Section ValidatedContext.

Import Core OCRCorrector OCRCorrectorContext.

Lemma insert_sorted_permutation (A K : Type) (key : A -> K) (leb : K -> K -> bool)
      (x : A) (l : list A) :
  Permutation (x :: l) (insert_sorted key leb x l).
Proof.
  induction l as [|y l IH]; simpl; [apply Permutation_refl|].
  destruct (leb (key x) (key y)); [apply Permutation_refl|].
  eapply perm_trans; [apply perm_swap | apply perm_skip, IH].
Qed.

Lemma sort_by_permutation (A K : Type) (key : A -> K) (leb : K -> K -> bool)
      (l : list A) :
  Permutation l (sort_by key leb l).
Proof.
  induction l as [|x l IH]; simpl; [constructor|].
  eapply perm_trans; [apply perm_skip, IH | apply insert_sorted_permutation].
Qed.

(** The cleaning written out in the method is the zero rule applied to the
    upper-cased code without whitespace. *)
Lemma clean_for_context_zero_rule (code : str) :
  clean_for_context code = apply_zero_rule (upper (clean_whitespace code)).
Proof.
  unfold clean_for_context, apply_zero_rule.
  set (cleaned := upper (clean_whitespace code)).
  destruct (3 <? List.length cleaned) eqn:E; [|reflexivity].
  apply Nat.ltb_lt in E.
  replace (1 <? List.length cleaned) with true
    by (symmetry; apply Nat.ltb_lt; lia).
  reflexivity.
Qed.

Lemma find_position_bound (position : Z) (l : list raw_code) (i : nat) :
  find_position position l = Some i -> i < List.length l.
Proof.
  revert i. induction l as [|x l IH]; intros i; simpl; [discriminate|].
  destruct (snd x =? position)%Z; [intros H; inversion H; lia|].
  destruct (find_position position l) as [j|]; [|discriminate].
  intros H. inversion H. specialize (IH j eq_refl). lia.
Qed.

Lemma codes_between_In (l : list raw_code) (a b : Z) (c : str) :
  (0 <= a)%Z -> (b <= Z.of_nat (List.length l))%Z ->
  In c (codes_between l a b) -> exists x, In x l /\ c = fst (fst x).
Proof.
  intros Ha Hb H. unfold codes_between in H.
  apply in_map_iff in H as (i & <- & Hi). apply in_seq in Hi.
  exists (nth i l ([], 0%Z, 0%Z)). split; [|reflexivity].
  apply nth_In. lia.
Qed.

End ValidatedContext.
Lemma download_file_served (net : string -> net_outcome) (self : BatchDownloader)
    (u f body : string) (s : state) :
  (isfile (st_fs s) f = false \/ default_overwrite self = true) ->
  net u = Served body -> f <> ""%string ->
  ends_with_slash f = false -> isdir (st_fs s) f = false ->
  (os_path_dirname f = ""%string \/ isdir (st_fs s) (os_path_dirname f) = true) ->
  download_file net self u f s =
  (Ok tt, mkState (<[norm_path f := File body]> (st_fs s))
            (st_out s ++ [("Downloading " ++ py_repr u ++ " to " ++ py_repr f ++ "...")%string;
                          ("done." ++ newline)%string])
            (st_requests s ++ [u]) (st_stdin s)).
Proof.
  intros Hskip Hn Hne He Hd Hp.
  assert (Hs : isfile (st_fs s) f && negb (default_overwrite self) = false)
    by (destruct Hskip as [-> | ->]; [reflexivity | apply andb_false_r]).
  assert (Hp' : negb (String.eqb (os_path_dirname f) "") &&
                negb (isdir (st_fs s) (os_path_dirname f)) = false).
  { destruct Hp as [-> | ->]; [reflexivity | apply andb_false_r]. }
  apply String.eqb_neq in Hne.
  unfold download_file, urlretrieve, retrieve_to, write_file, os_path_isfile. unfold_M.
  rewrite Hs, Hn. cbn [st_fs st_out st_requests st_stdin].
  rewrite Hne. cbv beta. cbn [st_fs st_out st_requests st_stdin].
  rewrite He, Hd. cbn [orb]. rewrite Hp'. cbn [is_oserror].
  cbn [st_fs st_out st_requests st_stdin]. now rewrite <- !app_assoc.
Qed.

(** [download_file] on a target that is free (or with overwriting on) and
    a URL the remote side serves: one request, the notice and ["done."] are
    printed, the body is written at the target, and reading the target back
    gives the body.  (An empty target name makes [urlretrieve] write to a
    temporary file instead.) *)
Theorem download_file_fetches_body (net : string -> net_outcome) (self : BatchDownloader)
    (u f body : string) (s : state) :
  (isfile (st_fs s) f = false \/ default_overwrite self = true) ->
  net u = Served body -> f <> ""%string ->
  ends_with_slash f = false -> isdir (st_fs s) f = false ->
  (os_path_dirname f = ""%string \/ isdir (st_fs s) (os_path_dirname f) = true) ->
  exists s', download_file net self u f s = (Ok tt, s') /\
    fs_lookup (st_fs s') f = Some (File body) /\
    (forall k, k <> norm_path f -> st_fs s' !! k = st_fs s !! k) /\
    st_out s' = st_out s ++ [("Downloading " ++ py_repr u ++ " to " ++ py_repr f ++ "...")%string;
                             ("done." ++ newline)%string] /\
    st_requests s' = st_requests s ++ [u].
Proof.
  intros Hskip Hn Hne He Hd Hp.
  rewrite (download_file_served _ _ _ _ _ _ Hskip Hn Hne He Hd Hp).
  eexists. split; [reflexivity|]. cbn [st_fs st_out st_requests].
  split; [now apply fs_lookup_insert_file|].
  split; [intros k Hk; now rewrite lookup_insert_ne by congruence|].
  split; reflexivity.
Qed.

Lemma download_file_fetches_body_witness :
  (isfile (st_fs Fixtures.s_out) "/out/x.jpg" = false \/ default_overwrite Fixtures.dl_keep = true) /\
  Fixtures.net_e "https://a/x.jpg" = Served "body of https://a/x.jpg" /\
  "/out/x.jpg"%string <> ""%string /\
  ends_with_slash "/out/x.jpg" = false /\ isdir (st_fs Fixtures.s_out) "/out/x.jpg" = false /\
  (os_path_dirname "/out/x.jpg" = ""%string \/
   isdir (st_fs Fixtures.s_out) (os_path_dirname "/out/x.jpg") = true) /\
  exists s', download_file Fixtures.net_e Fixtures.dl_keep "https://a/x.jpg" "/out/x.jpg" Fixtures.s_out =
               (Ok tt, s') /\
    fs_lookup (st_fs s') "/out/x.jpg" = Some (File "body of https://a/x.jpg") /\
    (forall k, k <> norm_path "/out/x.jpg" -> st_fs s' !! k = st_fs Fixtures.s_out !! k) /\
    st_out s' = st_out Fixtures.s_out ++
      [("Downloading " ++ py_repr "https://a/x.jpg" ++ " to " ++ py_repr "/out/x.jpg" ++ "...")%string;
       ("done." ++ newline)%string] /\
    st_requests s' = st_requests Fixtures.s_out ++ ["https://a/x.jpg"%string].
Proof.
  assert (H1 : isfile (st_fs Fixtures.s_out) "/out/x.jpg" = false \/
               default_overwrite Fixtures.dl_keep = true) by (left; vm_compute; reflexivity).
  assert (H2 : Fixtures.net_e "https://a/x.jpg" = Served "body of https://a/x.jpg")
    by (vm_compute; reflexivity).
  assert (H6 : "/out/x.jpg"%string <> ""%string) by discriminate.
  assert (H3 : ends_with_slash "/out/x.jpg" = false) by reflexivity.
  assert (H4 : isdir (st_fs Fixtures.s_out) "/out/x.jpg" = false) by (vm_compute; reflexivity).
  assert (H5 : os_path_dirname "/out/x.jpg" = ""%string \/
               isdir (st_fs Fixtures.s_out) (os_path_dirname "/out/x.jpg") = true)
    by (right; vm_compute; reflexivity).
  do 6 (split; [assumption|]).
  exact (download_file_fetches_body Fixtures.net_e Fixtures.dl_keep "https://a/x.jpg" "/out/x.jpg"
           "body of https://a/x.jpg" Fixtures.s_out H1 H2 H6 H3 H4 H5).
Defined.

☆ ☆ ☆ ☆ ☆ ☆ ☆

*About this exercise*
Return the full listing. Leave every word as it stands.

*Result*
Section ValidatedContext.

Import Core OCRCorrector OCRCorrectorContext.

Lemma insert_sorted_permutation (A K : Type) (key : A -> K) (leb : K -> K -> bool)
      (x : A) (l : list A) :
  Permutation (x :: l) (insert_sorted key leb x l).
Proof.
  induction l as [|y l IH]; simpl; [apply Permutation_refl|].
  destruct (leb (key x) (key y)); [apply Permutation_refl|].
  eapply perm_trans; [apply perm_swap | apply perm_skip, IH].
Qed.

Lemma sort_by_permutation (A K : Type) (key : A -> K) (leb : K -> K -> bool)
      (l : list A) :
  Permutation l (sort_by key leb l).
Proof.
  induction l as [|x l IH]; simpl; [constructor|].
  eapply perm_trans; [apply perm_skip, IH | apply insert_sorted_permutation].
Qed.

(** The cleaning written out in the method is the zero rule applied to the
    upper-cased code without whitespace. *)
Lemma clean_for_context_zero_rule (code : str) :
  clean_for_context code = apply_zero_rule (upper (clean_whitespace code)).
Proof.
  unfold clean_for_context, apply_zero_rule.
  set (cleaned := upper (clean_whitespace code)).
  destruct (3 <? List.length cleaned) eqn:E; [|reflexivity].
  apply Nat.ltb_lt in E.
  replace (1 <? List.length cleaned) with true
    by (symmetry; apply Nat.ltb_lt; lia).
  reflexivity.
Qed.

Lemma find_position_bound (position : Z) (l : list raw_code) (i : nat) :
  find_position position l = Some i -> i < List.length l.
Proof.
  revert i. induction l as [|x l IH]; intros i; simpl; [discriminate|].
  destruct (snd x =? position)%Z; [intros H; inversion H; lia|].
  destruct (find_position position l) as [j|]; [|discriminate].
  intros H. inversion H. specialize (IH j eq_refl). lia.
Qed.

Lemma codes_between_In (l : list raw_code) (a b : Z) (c : str) :
  (0 <= a)%Z -> (b <= Z.of_nat (List.length l))%Z ->
  In c (codes_between l a b) -> exists x, In x l /\ c = fst (fst x).
Proof.
  intros Ha Hb H. unfold codes_between in H.
  apply in_map_iff in H as (i & <- & Hi). apply in_seq in Hi.
  exists (nth i l ([], 0%Z, 0%Z)). split; [|reflexivity].
  apply nth_In. lia.
Qed.

End ValidatedContext.
Lemma download_file_served (net : string -> net_outcome) (self : BatchDownloader)
    (u f body : string) (s : state) :
  (isfile (st_fs s) f = false \/ default_overwrite self = true) ->
  net u = Served body -> f <> ""%string ->
  ends_with_slash f = false -> isdir (st_fs s) f = false ->
  (os_path_dirname f = ""%string \/ isdir (st_fs s) (os_path_dirname f) = true) ->
  download_file net self u f s =
  (Ok tt, mkState (<[norm_path f := File body]> (st_fs s))
            (st_out s ++ [("Downloading " ++ py_repr u ++ " to " ++ py_repr f ++ "...")%string;
                          ("done." ++ newline)%string])
            (st_requests s ++ [u]) (st_stdin s)).
Proof.
  intros Hskip Hn Hne He Hd Hp.
  assert (Hs : isfile (st_fs s) f && negb (default_overwrite self) = false)
    by (destruct Hskip as [-> | ->]; [reflexivity | apply andb_false_r]).
  assert (Hp' : negb (String.eqb (os_path_dirname f) "") &&
                negb (isdir (st_fs s) (os_path_dirname f)) = false).
  { destruct Hp as [-> | ->]; [reflexivity | apply andb_false_r]. }
  apply String.eqb_neq in Hne.
  unfold download_file, urlretrieve, retrieve_to, write_file, os_path_isfile. unfold_M.
  rewrite Hs, Hn. cbn [st_fs st_out st_requests st_stdin].
  rewrite Hne. cbv beta. cbn [st_fs st_out st_requests st_stdin].
  rewrite He, Hd. cbn [orb]. rewrite Hp'. cbn [is_oserror].
  cbn [st_fs st_out st_requests st_stdin]. now rewrite <- !app_assoc.
Qed.

(** [download_file] on a target that is free (or with overwriting on) and
    a URL the remote side serves: one request, the notice and ["done."] are
    printed, the body is written at the target, and reading the target back
    gives the body.  (An empty target name makes [urlretrieve] write to a
    temporary file instead.) *)
Theorem download_file_fetches_body (net : string -> net_outcome) (self : BatchDownloader)
    (u f body : string) (s : state) :
  (isfile (st_fs s) f = false \/ default_overwrite self = true) ->
  net u = Served body -> f <> ""%string ->
  ends_with_slash f = false -> isdir (st_fs s) f = false ->
  (os_path_dirname f = ""%string \/ isdir (st_fs s) (os_path_dirname f) = true) ->
  exists s', download_file net self u f s = (Ok tt, s') /\
    fs_lookup (st_fs s') f = Some (File body) /\
    (forall k, k <> norm_path f -> st_fs s' !! k = st_fs s !! k) /\
    st_out s' = st_out s ++ [("Downloading " ++ py_repr u ++ " to " ++ py_repr f ++ "...")%string;
                             ("done." ++ newline)%string] /\
    st_requests s' = st_requests s ++ [u].
Proof.
  intros Hskip Hn Hne He Hd Hp.
  rewrite (download_file_served _ _ _ _ _ _ Hskip Hn Hne He Hd Hp).
  eexists. split; [reflexivity|]. cbn [st_fs st_out st_requests].
  split; [now apply fs_lookup_insert_file|].
  split; [intros k Hk; now rewrite lookup_insert_ne by congruence|].
  split; reflexivity.
Qed.

Lemma download_file_fetches_body_witness :
  (isfile (st_fs Fixtures.s_out) "/out/x.jpg" = false \/ default_overwrite Fixtures.dl_keep = true) /\
  Fixtures.net_e "https://a/x.jpg" = Served "body of https://a/x.jpg" /\
  "/out/x.jpg"%string <> ""%string /\
  ends_with_slash "/out/x.jpg" = false /\ isdir (st_fs Fixtures.s_out) "/out/x.jpg" = false /\
  (os_path_dirname "/out/x.jpg" = ""%string \/
   isdir (st_fs Fixtures.s_out) (os_path_dirname "/out/x.jpg") = true) /\
  exists s', download_file Fixtures.net_e Fixtures.dl_keep "https://a/x.jpg" "/out/x.jpg" Fixtures.s_out =
               (Ok tt, s') /\
    fs_lookup (st_fs s') "/out/x.jpg" = Some (File "body of https://a/x.jpg") /\
    (forall k, k <> norm_path "/out/x.jpg" -> st_fs s' !! k = st_fs Fixtures.s_out !! k) /\
    st_out s' = st_out Fixtures.s_out ++
      [("Downloading " ++ py_repr "https://a/x.jpg" ++ " to " ++ py_repr "/out/x.jpg" ++ "...")%string;
       ("done." ++ newline)%string] /\
    st_requests s' = st_requests Fixtures.s_out ++ ["https://a/x.jpg"%string].
Proof.
  assert (H1 : isfile (st_fs Fixtures.s_out) "/out/x.jpg" = false \/
               default_overwrite Fixtures.dl_keep = true) by (left; vm_compute; reflexivity).
  assert (H2 : Fixtures.net_e "https://a/x.jpg" = Served "body of https://a/x.jpg")
    by (vm_compute; reflexivity).
  assert (H6 : "/out/x.jpg"%string <> ""%string) by discriminate.
  assert (H3 : ends_with_slash "/out/x.jpg" = false) by reflexivity.
  assert (H4 : isdir (st_fs Fixtures.s_out) "/out/x.jpg" = false) by (vm_compute; reflexivity).
  assert (H5 : os_path_dirname "/out/x.jpg" = ""%string \/
               isdir (st_fs Fixtures.s_out) (os_path_dirname "/out/x.jpg") = true)
    by (right; vm_compute; reflexivity).
  do 6 (split; [assumption|]).
  exact (download_file_fetches_body Fixtures.net_e Fixtures.dl_keep "https://a/x.jpg" "/out/x.jpg"
           "body of https://a/x.jpg" Fixtures.s_out H1 H2 H6 H3 H4 H5).
Defined.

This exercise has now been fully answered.